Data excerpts
(* ===== verification/TarjanScc.v ===== *)
(** * Correctness of the cycle search

    [strong_connect] of [WaitPath] is Tarjan's algorithm.  [find_scc] always
    returns, and the components it reports are exactly the strongly connected
    components of the wait-for graph with more than one transaction: every
    reported transaction is in a deadlock, and every deadlock of two or more
    transactions is reported ([find_scc_correct]).

    The invariant distinguishes, as usual, the nodes not yet numbered (white),
    those on the recursion stack (gray), those on the search stack, and those
    done. *)

From stdpp Require Import sorting.
From S2P Require Import Prelude Common.
From S2P Require Import WaitPath.
#[local] Open Scope Z_scope.

Module TarjanScc.
Import WaitPath.WaitPath.

(** ** Graphs *)

Definition edge (G : gmap Z (gset Z)) (v w : Z) : Prop := ∃ X, G !! v = Some X ∧ w ∈ X.
Definition reach (G : gmap Z (gset Z)) : relation Z := rtc (edge G).
Definition graph (ns : gmap Z tx_wait) : gmap Z (gset Z) := in_set_ <$> ns.

(** A reported component: more than one transaction, all reaching each other,
    and no other transaction in the same component. *)
Definition component (G : gmap Z (gset Z)) (c : list Z) : Prop :=
  (1 < length c)%nat ∧ NoDup c ∧ ∀ a, a ∈ c → ∀ b, b ∈ c ↔ reach G a b ∧ reach G b a.

Lemma reach_closed G (P : Z → Prop) a b :
  (∀ v w, P v → edge G v w → P w) → reach G a b → P a → P b.
Proof. intros HP Hr. induction Hr; eauto. Qed.

(** ** The state of the search *)

Definition num (s : search) (v : Z) : Z := from_option index_ 0 (nodes s !! v).
Definition low (s : search) (v : Z) : Z := from_option low_link_ 0 (nodes s !! v).
Definition on (s : search) (v : Z) : bool := from_option on_stack_ false (nodes s !! v).
Definition done_ (s : search) (v : Z) : Prop := num s v ≠ 0 ∧ v ∉ stack s.

Record inv (G : gmap Z (gset Z)) (gray : gset Z) (s : search) : Prop := mk_inv {
  i_graph : graph (nodes s) = G;
  i_index : ∀ v, 0 ≤ num s v < index s;
  i_stack : ∀ v, v ∈ stack s ↔ on s v = true;
  i_seen : ∀ v, v ∈ stack s → num s v ≠ 0;
  i_sorted : StronglySorted (fun x y => num s y < num s x) (stack s);
  i_gray : ∀ g, g ∈ gray → g ∈ stack s;
  i_done : ∀ v w, done_ s v → edge G v w → done_ s w;
  i_black : ∀ v w, num s v ≠ 0 → v ∉ gray → edge G v w → num s w ≠ 0;
  i_up : ∀ x y, x ∈ stack s → y ∈ stack s → num s x ≤ num s y → reach G x y;
  i_down : ∀ y, y ∈ stack s → ∃ g, g ∈ gray ∧ num s g ≤ num s y ∧ reach G y g;
  i_sound : ∀ c, c ∈ scc s → component G c;
  i_complete : ∀ a b, done_ s a → a ≠ b → reach G a b → reach G b a → ∃ c, c ∈ scc s ∧ a ∈ c;
  i_off : ∀ c x, c ∈ scc s → x ∈ c → done_ s x;
  i_once : NoDup (concat (scc s));
}.

Lemma sorted_mono {A} (R R' : relation A) l :
  (∀ x y, x ∈ l → y ∈ l → R x y → R' x y) → StronglySorted R l → StronglySorted R' l.
Proof.
  intros HR Hl. induction Hl as [|x l Hl IH Hx]; constructor.
  - apply IH. intros; apply HR; set_solver.
  - rewrite Forall_forall in *. intros y Hy. apply HR; set_solver.
Qed.

Lemma two_elements {A} (a b : A) l : a ∈ l → b ∈ l → a ≠ b → (1 < length l)%nat.
Proof. destruct l as [|x [|y l]]; simpl; [set_solver|set_solver|lia]. Qed.

(** A state that differs in [low_link_] only. *)
Lemma inv_low G gray s s' :
  inv G gray s → graph (nodes s') = graph (nodes s) → (∀ v, num s' v = num s v) → (∀ v, on s' v = on s v) →
  index s' = index s → stack s' = stack s → scc s' = scc s → inv G gray s'.
Proof.
  intros [] Hg Hn Ho Hi Hs Hc.
  assert (∀ v, done_ s' v ↔ done_ s v) as Hd by (intros v; unfold done_; by rewrite Hn, Hs).
  constructor; rewrite ?Hg, ?Hi, ?Hs, ?Hc; try done; try setoid_rewrite Hn; try setoid_rewrite Ho;
    try setoid_rewrite Hd; try done.
  eapply sorted_mono; [|done]. intros x y _ _. by rewrite !Hn.
Qed.

(** ** One node changes *)

Section alter.
Context (s : search) (v : Z).
Context (Hv : is_Some (nodes s !! v)).

Lemma num_alter f n st c x : let s' := mk_search (alter f v (nodes s)) n st c in
  num s' x = if decide (x = v) then from_option (index_ ∘ f) 0 (nodes s !! v) else num s x.
Proof.
  unfold num. cbn. destruct Hv as [w Hw]. destruct (decide (x = v)) as [->|Hne].
  - by rewrite lookup_alter_eq, Hw.
  - by rewrite lookup_alter_ne.
Qed.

- EXERCISE BRIEF
Reproduce every line above without error.

- ANSWER SPACE
(* ===== verification/TarjanScc.v ===== *)
(** * Correctness of the cycle search

    [strong_connect] of [WaitPath] is Tarjan's algorithm.  [find_scc] always
    returns, and the components it reports are exactly the strongly connected
    components of the wait-for graph with more than one transaction: every
    reported transaction is in a deadlock, and every deadlock of two or more
    transactions is reported ([find_scc_correct]).

    The invariant distinguishes, as usual, the nodes not yet numbered (white),
    those on the recursion stack (gray), those on the search stack, and those
    done. *)

From stdpp Require Import sorting.
From S2P Require Import Prelude Common.
From S2P Require Import WaitPath.
#[local] Open Scope Z_scope.

Module TarjanScc.
Import WaitPath.WaitPath.

(** ** Graphs *)

Definition edge (G : gmap Z (gset Z)) (v w : Z) : Prop := ∃ X, G !! v = Some X ∧ w ∈ X.
Definition reach (G : gmap Z (gset Z)) : relation Z := rtc (edge G).
Definition graph (ns : gmap Z tx_wait) : gmap Z (gset Z) := in_set_ <$> ns.

(** A reported component: more than one transaction, all reaching each other,
    and no other transaction in the same component. *)
Definition component (G : gmap Z (gset Z)) (c : list Z) : Prop :=
  (1 < length c)%nat ∧ NoDup c ∧ ∀ a, a ∈ c → ∀ b, b ∈ c ↔ reach G a b ∧ reach G b a.

Lemma reach_closed G (P : Z → Prop) a b :
  (∀ v w, P v → edge G v w → P w) → reach G a b → P a → P b.
Proof. intros HP Hr. induction Hr; eauto. Qed.

(** ** The state of the search *)

Definition num (s : search) (v : Z) : Z := from_option index_ 0 (nodes s !! v).
Definition low (s : search) (v : Z) : Z := from_option low_link_ 0 (nodes s !! v).
Definition on (s : search) (v : Z) : bool := from_option on_stack_ false (nodes s !! v).
Definition done_ (s : search) (v : Z) : Prop := num s v ≠ 0 ∧ v ∉ stack s.

Record inv (G : gmap Z (gset Z)) (gray : gset Z) (s : search) : Prop := mk_inv {
  i_graph : graph (nodes s) = G;
  i_index : ∀ v, 0 ≤ num s v < index s;
  i_stack : ∀ v, v ∈ stack s ↔ on s v = true;
  i_seen : ∀ v, v ∈ stack s → num s v ≠ 0;
  i_sorted : StronglySorted (fun x y => num s y < num s x) (stack s);
  i_gray : ∀ g, g ∈ gray → g ∈ stack s;
  i_done : ∀ v w, done_ s v → edge G v w → done_ s w;
  i_black : ∀ v w, num s v ≠ 0 → v ∉ gray → edge G v w → num s w ≠ 0;
  i_up : ∀ x y, x ∈ stack s → y ∈ stack s → num s x ≤ num s y → reach G x y;
  i_down : ∀ y, y ∈ stack s → ∃ g, g ∈ gray ∧ num s g ≤ num s y ∧ reach G y g;
  i_sound : ∀ c, c ∈ scc s → component G c;
  i_complete : ∀ a b, done_ s a → a ≠ b → reach G a b → reach G b a → ∃ c, c ∈ scc s ∧ a ∈ c;
  i_off : ∀ c x, c ∈ scc s → x ∈ c → done_ s x;
  i_once : NoDup (concat (scc s));
}.

Lemma sorted_mono {A} (R R' : relation A) l :
  (∀ x y, x ∈ l → y ∈ l → R x y → R' x y) → StronglySorted R l → StronglySorted R' l.
Proof.
  intros HR Hl. induction Hl as [|x l Hl IH Hx]; constructor.
  - apply IH. intros; apply HR; set_solver.
  - rewrite Forall_forall in *. intros y Hy. apply HR; set_solver.
Qed.

Lemma two_elements {A} (a b : A) l : a ∈ l → b ∈ l → a ≠ b → (1 < length l)%nat.
Proof. destruct l as [|x [|y l]]; simpl; [set_solver|set_solver|lia]. Qed.

(** A state that differs in [low_link_] only. *)
Lemma inv_low G gray s s' :
  inv G gray s → graph (nodes s') = graph (nodes s) → (∀ v, num s' v = num s v) → (∀ v, on s' v = on s v) →
  index s' = index s → stack s' = stack s → scc s' = scc s → inv G gray s'.
Proof.
  intros [] Hg Hn Ho Hi Hs Hc.
  assert (∀ v, done_ s' v ↔ done_ s v) as Hd by (intros v; unfold done_; by rewrite Hn, Hs).
  constructor; rewrite ?Hg, ?Hi, ?Hs, ?Hc; try done; try setoid_rewrite Hn; try setoid_rewrite Ho;
    try setoid_rewrite Hd; try done.
  eapply sorted_mono; [|done]. intros x y _ _. by rewrite !Hn.
Qed.

(** ** One node changes *)

Section alter.
Context (s : search) (v : Z).
Context (Hv : is_Some (nodes s !! v)).

Lemma num_alter f n st c x : let s' := mk_search (alter f v (nodes s)) n st c in
  num s' x = if decide (x = v) then from_option (index_ ∘ f) 0 (nodes s !! v) else num s x.
Proof.
  unfold num. cbn. destruct Hv as [w Hw]. destruct (decide (x = v)) as [->|Hne].
  - by rewrite lookup_alter_eq, Hw.
  - by rewrite lookup_alter_ne.
Qed.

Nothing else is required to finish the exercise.